------ Material provided ------
(** C27: After any sequence of datagrams the receiver's counters add up: each
    datagram is in exactly one of the decrypted and drop counters, no
    catch-up exceeded the seek cap, and the ratchet steps not counted as
    wasted are the generations the ratchet has advanced. *)
Theorem receiver_accounting scheme ssrc seed k cap window bufs self0 self out :
  length seed = CHAIN_SECRET_LEN -> scheme_ok scheme -> 0 <= cap -> window = 0 \/ 64 <= window < 0x8000 ->
  Forall bytes_ok bufs -> Z.of_nat (length bufs) < 2 ^ 47 ->
  ReceiverKeyManager_new scheme ssrc (ratchet_at seed 0) k cap window = Ret self0 ->
  recv_all self0 bufs = Ret (out, self) ->
  let t := rx_stats self in
  decrypted t + drops_behind t + drops_seek_cap t + drops_replay t + drops_auth t = Z.of_nat (length bufs) /\
  max_catchup t <= cap /\
  u64 (catchup_steps t - catchup_steps_wasted t) = u64 (generation (rx_ratchet self)).
Proof.
  intros Hs Hok Hcap Hw Hb Hlen Hnew Hrun.
  destruct (new_inv _ _ _ _ _ _ _ Hs Hcap Hw Hnew) as (Hinv0 & Hc0 & Hr0 & Hf0 & _ & Hst0).
  assert (rx_scheme self0 = scheme /\ rx_seek_cap self0 = cap) as [Hsch Hcp] by by injection Hc0.
  destruct (recv_all_ind seed (fun n self => n < 2 ^ 47 -> receiver_stats_ok n self)
    ltac:(intros ??????????? Hrecv Hn; eapply (receiver_stats_step seed _ _ _ _ _ _ ltac:(done)); eauto with lia)
    bufs 0 self0 out self) as (Hinv & Hc & Hst); try done.
  - by rewrite Hsch.
  - rewrite Hr0. by intros h [=].
  - intros _. unfold receiver_stats_ok, rx_top. rewrite Hst0, Hf0, Hcp. split_and!; cbn; done || lia.
  - destruct (Hst Hlen) as (_ & Hacc & Hmax & Hsteps).
    rewrite (inv_ratchet _ _ Hinv). injection Hc as _ _ _ Hcap'. split_and!; [done|congruence|done].
Qed.
(* ===== verification/TeslaSchedule.v ===== *)
(** * TeslaSchedule: intervals, disclosure and the accept test
      (src/src/tesla/schedule.rs)

    Times are nanoseconds on the shared timebase, 64-bit; interval numbers
    are 32-bit.  The theorems state what TESLA rests on: a packet that passes
    the accept test arrived before any packet disclosing its key could have
    been sent. *)

From S2P Require Import Prelude.

Inductive IntervalCheck := Safe | UnsafeLate.

#[export] Instance IntervalCheck_eq_dec : EqDecision IntervalCheck.
Proof. solve_decision. Defined.

Record TeslaSchedule := mkTeslaSchedule {
  t0_ns : Z;
  t_int_ns : Z;
  d : Z;
  n_chain : Z;
  d_t_ns : Z;
  g_max : Z
}.

Definition TeslaSchedule_new (t0_ns t_int_ns d n_chain d_t_ns g_max : Z) : outcome TeslaSchedule :=
  _ ← assert (0 <? t_int_ns);
  _ ← assert (2 <=? d);
  _ ← assert (1 <=? n_chain);
  _ ← assert (1 <=? g_max);
  Ret (mkTeslaSchedule t0_ns t_int_ns d n_chain d_t_ns g_max).

(** [t_int_ns] is positive for every schedule [new] returned, so the
    divisions below do not panic; the fields are public, and a division by a
    zero field would. *)
Definition div_u64 (a b : Z) : outcome Z := if b =? 0 then Panic else Ret (a / b).

Definition interval_of (self : TeslaSchedule) (send_ns : Z) : outcome Z :=
  _ ← assert (t0_ns self <=? send_ns);
  q ← div_u64 (send_ns - t0_ns self) (t_int_ns self);
  let i := u64 (1 + q) in
  _ ← assert (i <=? n_chain self);
  Ret (u32 i).

Definition disclosed_index (self : TeslaSchedule) (interval : Z) : Z := saturating_sub interval (d self).

Definition sender_upper_bound (self : TeslaSchedule) (arrival_ns : Z) : outcome Z :=
  let sender_clock := saturating_add64 arrival_ns (d_t_ns self) in
  q ← div_u64 (saturating_sub sender_clock (t0_ns self)) (t_int_ns self);
  Ret (u64 (1 + q)).

Definition accepts (self : TeslaSchedule) (arrival_ns interval : Z) : outcome IntervalCheck :=
  x ← sender_upper_bound self arrival_ns;
  Ret (if x <? u64 (interval + d self) then Safe else UnsafeLate).

(** ** Well-formed schedules *)

(** The fields' widths and what [new] asserts. *)
Definition schedule_ok (p : TeslaSchedule) : Prop :=
  in_u64 (t0_ns p) /\ in_u64 (t_int_ns p) /\ in_u32 (d p) /\ in_u32 (n_chain p) /\ in_u64 (d_t_ns p) /\
  in_u32 (g_max p) /\ 0 < t_int_ns p /\ 2 <= d p /\ 1 <= n_chain p /\ 1 <= g_max p.

Lemma new_ok t0 t d n dt g p :
  in_u64 t0 -> in_u64 t -> in_u32 d -> in_u32 n -> in_u64 dt -> in_u32 g ->
  TeslaSchedule_new t0 t d n dt g = Ret p -> schedule_ok p.
Proof.
  intros ? ? ? ? ? ? H. unfold TeslaSchedule_new in H.
  do 4 (apply bind_Ret in H as ([] & ?%assert_Ret & H)). injection H as <-.
  rewrite ?Z.ltb_lt, ?Z.leb_le in *. unfold schedule_ok. cbn. split_and!; done || lia.
Qed.

(** When interval [i] begins. *)
Definition interval_start (p : TeslaSchedule) (i : Z) : Z := t0_ns p + (i - 1) * t_int_ns p.

Lemma interval_of_spec p send i :
  schedule_ok p -> 0 <= send < u64_max -> interval_of p send = Ret i ->
  1 <= i <= n_chain p /\ interval_start p i <= send < interval_start p (i + 1).
Proof.
  intros (? & ? & ? & Hn & ? & ? & Ht & ?) Hs Hrun. unfold interval_of, div_u64 in Hrun.
  apply bind_Ret in Hrun as ([] & Hle%assert_Ret & Hrun). apply Z.leb_le in Hle.
  destruct (Z.eqb_spec (t_int_ns p) 0); [lia|]. cbn [mbind outcome_bind] in Hrun.
  apply bind_Ret in Hrun as ([] & Hi%assert_Ret & Hrun). apply Z.leb_le in Hi. injection Hrun as <-.
  set (q := (send - t0_ns p) / t_int_ns p) in *.
  pose proof (Z.div_mod (send - t0_ns p) (t_int_ns p) ltac:(lia)) as Hdm. fold q in Hdm.
  pose proof (Z.mod_pos_bound (send - t0_ns p) (t_int_ns p) ltac:(lia)).
  assert (0 <= q) by (apply Z.div_pos; lia).
  assert (q <= send - t0_ns p) by (apply Z.div_le_upper_bound; nia).
  rewrite (u64_id (1 + q)) in * by width. rewrite u32_id by width. unfold interval_start. nia.
Qed.

Lemma interval_of_total p send :
  schedule_ok p -> t0_ns p <= send < interval_start p (n_chain p + 1) -> 0 <= send < u64_max ->
  exists i, interval_of p send = Ret i.
Proof.
  intros (? & ? & ? & Hn & ? & ? & Ht & ?) Hs Hs64. unfold interval_of, div_u64.
  destruct (Z.leb_spec (t0_ns p) send); [|lia]. destruct (Z.eqb_spec (t_int_ns p) 0); [lia|].
  cbn [assert mbind outcome_bind]. unfold interval_start in Hs.
  assert ((send - t0_ns p) / t_int_ns p < n_chain p) by (apply Z.div_lt_upper_bound; nia).
  assert (0 <= (send - t0_ns p) / t_int_ns p) by (apply Z.div_pos; lia).
  rewrite u64_id by width. destruct (Z.leb_spec (1 + (send - t0_ns p) / t_int_ns p) (n_chain p)); [|lia].
  by eexists.
Qed.

(** Clock readings that do not saturate. *)
Definition clock_fits (p : TeslaSchedule) (arrival : Z) : Prop :=
  0 <= arrival /\ arrival + d_t_ns p < u64_max.

Lemma upper_bound_spec p arrival :
  schedule_ok p -> clock_fits p arrival ->
  exists x, sender_upper_bound p arrival = Ret x /\ 1 <= x /\
    (forall tau, t0_ns p <= tau <= arrival + d_t_ns p -> tau < interval_start p (x + 1)) /\
    (t0_ns p <= arrival + d_t_ns p -> interval_start p x <= arrival + d_t_ns p).
Proof.
  intros (? & ? & ? & Hn & ? & ? & Ht & ?) [Ha Hf]. unfold sender_upper_bound, div_u64, saturating_add64, saturating_sub.
  destruct (Z.eqb_spec (t_int_ns p) 0); [lia|]. cbn [mbind outcome_bind].
  rewrite Z.min_r by lia. set (e := Z.max 0 (arrival + d_t_ns p - t0_ns p)).
  pose proof (Z.div_mod e (t_int_ns p) ltac:(lia)). pose proof (Z.mod_pos_bound e (t_int_ns p) ltac:(lia)).
  assert (0 <= e / t_int_ns p) by (apply Z.div_pos; lia).
  assert (e / t_int_ns p <= e) by (apply Z.div_le_upper_bound; nia).
  eexists. split; [done|]. rewrite u64_id by (unfold u64_max in *; width).
  unfold interval_start. split; [lia|]. split; [intros tau Htau; nia|]. intros. nia.
Qed.

(** ** The accept test *)

Lemma accepts_safe p arrival i :
  schedule_ok p -> clock_fits p arrival -> in_u32 i -> accepts p arrival i = Ret Safe ->
  forall tau, t0_ns p <= tau <= arrival + d_t_ns p -> tau < interval_start p (i + d p).
Proof.
  intros Hok Hclk Hi H tau Htau. pose proof Hok as (_ & _ & Hd & _ & _ & _ & Ht & _).
  destruct (upper_bound_spec p arrival Hok Hclk) as (x & Hx & _ & Hbound & _).
  unfold accepts in H. rewrite Hx in H. cbn [mbind outcome_bind] in H. rewrite u64_id in H by width.
  destruct (Z.ltb_spec x (i + d p)); [|discriminate]. specialize (Hbound tau Htau).
  unfold interval_start in *. nia.
Qed.

Lemma accepts_before p arrival i :
  schedule_ok p -> clock_fits p arrival -> in_u32 i -> 1 <= i ->
  arrival + d_t_ns p < interval_start p (i + d p) -> accepts p arrival i = Ret Safe.
Proof.
  intros Hok Hclk Hi Hi1 Hlate.
  destruct (upper_bound_spec p arrival Hok Hclk) as (x & Hx & Hx1 & _ & Hstart).
  pose proof Hok as (?&?&Hd&Hn&?&?&Ht&Hd2&?).
  unfold accepts. rewrite Hx. cbn [mbind outcome_bind]. rewrite u64_id by width.
  destruct (Z.ltb_spec x (i + d p)); [done|]. exfalso.
  destruct (Z.le_gt_cases (t0_ns p) (arrival + d_t_ns p)) as [Hle|Hgt].
  - specialize (Hstart Hle). unfold interval_start in *. nia.
  - unfold sender_upper_bound, div_u64, saturating_add64, saturating_sub in Hx.
    destruct Hclk. rewrite Z.min_r, Z.max_l in Hx by lia.
    destruct (Z.eqb_spec (t_int_ns p) 0); [lia|]. cbn [mbind outcome_bind] in Hx.
    rewrite Z.div_0_l in Hx by lia. apply (inj Ret) in Hx. change (u64 (1 + 0)) with 1 in Hx. lia.
Qed.

(** A key is disclosed only in packets sent after every arrival that
    accepted its interval. *)
Lemma key_still_secret p arrival i send j :
  schedule_ok p -> clock_fits p arrival -> in_u32 i -> 1 <= i -> accepts p arrival i = Ret Safe ->
  0 <= send < u64_max -> send <= arrival + d_t_ns p -> interval_of p send = Ret j ->
  disclosed_index p j < i.
Proof.
  intros Hok Hclk Hi Hi1 Hacc Hs Hle Hj.
  destruct (interval_of_spec p send j Hok Hs Hj) as (Hjr & Hstart & _).
  assert (t0_ns p <= send) by (unfold interval_start in Hstart; destruct Hok as (?&?&?&?&?&?&?&?); nia).
  pose proof (accepts_safe p arrival i Hok Hclk Hi Hacc send ltac:(lia)) as Hlt.
  destruct Hok as (?&?&?&?&?&?&?&?). unfold disclosed_index, saturating_sub, interval_start in *. nia.
Qed.

(** TESLA's security condition: if the accept test passes a packet of
    interval i at an arrival time, then no packet the sender can have sent
    by then, its clock being at most D_t ahead, discloses the key of
    interval i or a later one. *)
Lemma accepted_key_still_secret p arrival i send j :
  schedule_ok p -> clock_fits p arrival -> in_u32 i -> 1 <= i -> accepts p arrival i = Ret Safe ->
  0 <= send < u64_max -> send <= arrival + d_t_ns p -> interval_of p send = Ret j ->
  disclosed_index p j < i.
Proof. intros. by eapply key_still_secret. Qed.

(** A packet that travels no longer than (d-1)*T_int - D_t passes the
    accept test, wherever in its interval it was sent. *)
Lemma travel_budget p send arrival i :
  schedule_ok p -> clock_fits p arrival -> 0 <= send < u64_max -> interval_of p send = Ret i ->
  arrival - send <= (d p - 1) * t_int_ns p - d_t_ns p -> accepts p arrival i = Ret Safe.
Proof.
  intros Hok Hclk Hs Hi Hb. destruct (interval_of_spec p send i Hok Hs Hi) as (Hir & _ & Hend).
  pose proof Hok as (?&?&?&?&?&?&?&?&?). apply accepts_before; [done|done|width|lia|].
  unfold interval_start in *. nia.
Qed.

(** ** Concrete instances *)

(** The schedule of the source's own tests: one-second intervals, [d = 2],
    [D_t] a tenth of a second. *)
Definition sample : TeslaSchedule := mkTeslaSchedule 0 1000000000 2 100 100000000 16.

Lemma sample_ok : schedule_ok sample.
Proof. unfold schedule_ok; cbn; split_and!; width. Qed.

Lemma accepted_key_still_secret_witness :
  accepts sample 6400000000 6 = Ret Safe /\ interval_of sample 6500000000 = Ret 7 /\
  disclosed_index sample 7 < 6.
Proof.
  split; [reflexivity|]. split; [reflexivity|].
  apply (accepted_key_still_secret sample 6400000000 6 6500000000 7);
    [exact sample_ok|split; cbn; width|width|lia|reflexivity|unfold u64_max; lia|cbn; lia|reflexivity].
Defined.

Lemma travel_budget_witness :
  interval_of sample 5999999999 = Ret 6 /\ accepts sample 6899999999 6 = Ret Safe.
Proof.
  split; [reflexivity|].
  apply (travel_budget sample 5999999999 6899999999 6);
    [exact sample_ok|split; cbn; width|unfold u64_max; lia|reflexivity|cbn; lia].
Defined.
------
* [Aim of the task]
Starting at the first line of the data above, please restate word for word every line up to and including the one that holds "been sent. *)", and add nothing else.

* [Expected output]
(** C27: After any sequence of datagrams the receiver's counters add up: each
    datagram is in exactly one of the decrypted and drop counters, no
    catch-up exceeded the seek cap, and the ratchet steps not counted as
    wasted are the generations the ratchet has advanced. *)
Theorem receiver_accounting scheme ssrc seed k cap window bufs self0 self out :
  length seed = CHAIN_SECRET_LEN -> scheme_ok scheme -> 0 <= cap -> window = 0 \/ 64 <= window < 0x8000 ->
  Forall bytes_ok bufs -> Z.of_nat (length bufs) < 2 ^ 47 ->
  ReceiverKeyManager_new scheme ssrc (ratchet_at seed 0) k cap window = Ret self0 ->
  recv_all self0 bufs = Ret (out, self) ->
  let t := rx_stats self in
  decrypted t + drops_behind t + drops_seek_cap t + drops_replay t + drops_auth t = Z.of_nat (length bufs) /\
  max_catchup t <= cap /\
  u64 (catchup_steps t - catchup_steps_wasted t) = u64 (generation (rx_ratchet self)).
Proof.
  intros Hs Hok Hcap Hw Hb Hlen Hnew Hrun.
  destruct (new_inv _ _ _ _ _ _ _ Hs Hcap Hw Hnew) as (Hinv0 & Hc0 & Hr0 & Hf0 & _ & Hst0).
  assert (rx_scheme self0 = scheme /\ rx_seek_cap self0 = cap) as [Hsch Hcp] by by injection Hc0.
  destruct (recv_all_ind seed (fun n self => n < 2 ^ 47 -> receiver_stats_ok n self)
    ltac:(intros ??????????? Hrecv Hn; eapply (receiver_stats_step seed _ _ _ _ _ _ ltac:(done)); eauto with lia)
    bufs 0 self0 out self) as (Hinv & Hc & Hst); try done.
  - by rewrite Hsch.
  - rewrite Hr0. by intros h [=].
  - intros _. unfold receiver_stats_ok, rx_top. rewrite Hst0, Hf0, Hcp. split_and!; cbn; done || lia.
  - destruct (Hst Hlen) as (_ & Hacc & Hmax & Hsteps).
    rewrite (inv_ratchet _ _ Hinv). injection Hc as _ _ _ Hcap'. split_and!; [done|congruence|done].
Qed.
(* ===== verification/TeslaSchedule.v ===== *)
(** * TeslaSchedule: intervals, disclosure and the accept test
      (src/src/tesla/schedule.rs)

    Times are nanoseconds on the shared timebase, 64-bit; interval numbers
    are 32-bit.  The theorems state what TESLA rests on: a packet that passes
    the accept test arrived before any packet disclosing its key could have
    been sent. *)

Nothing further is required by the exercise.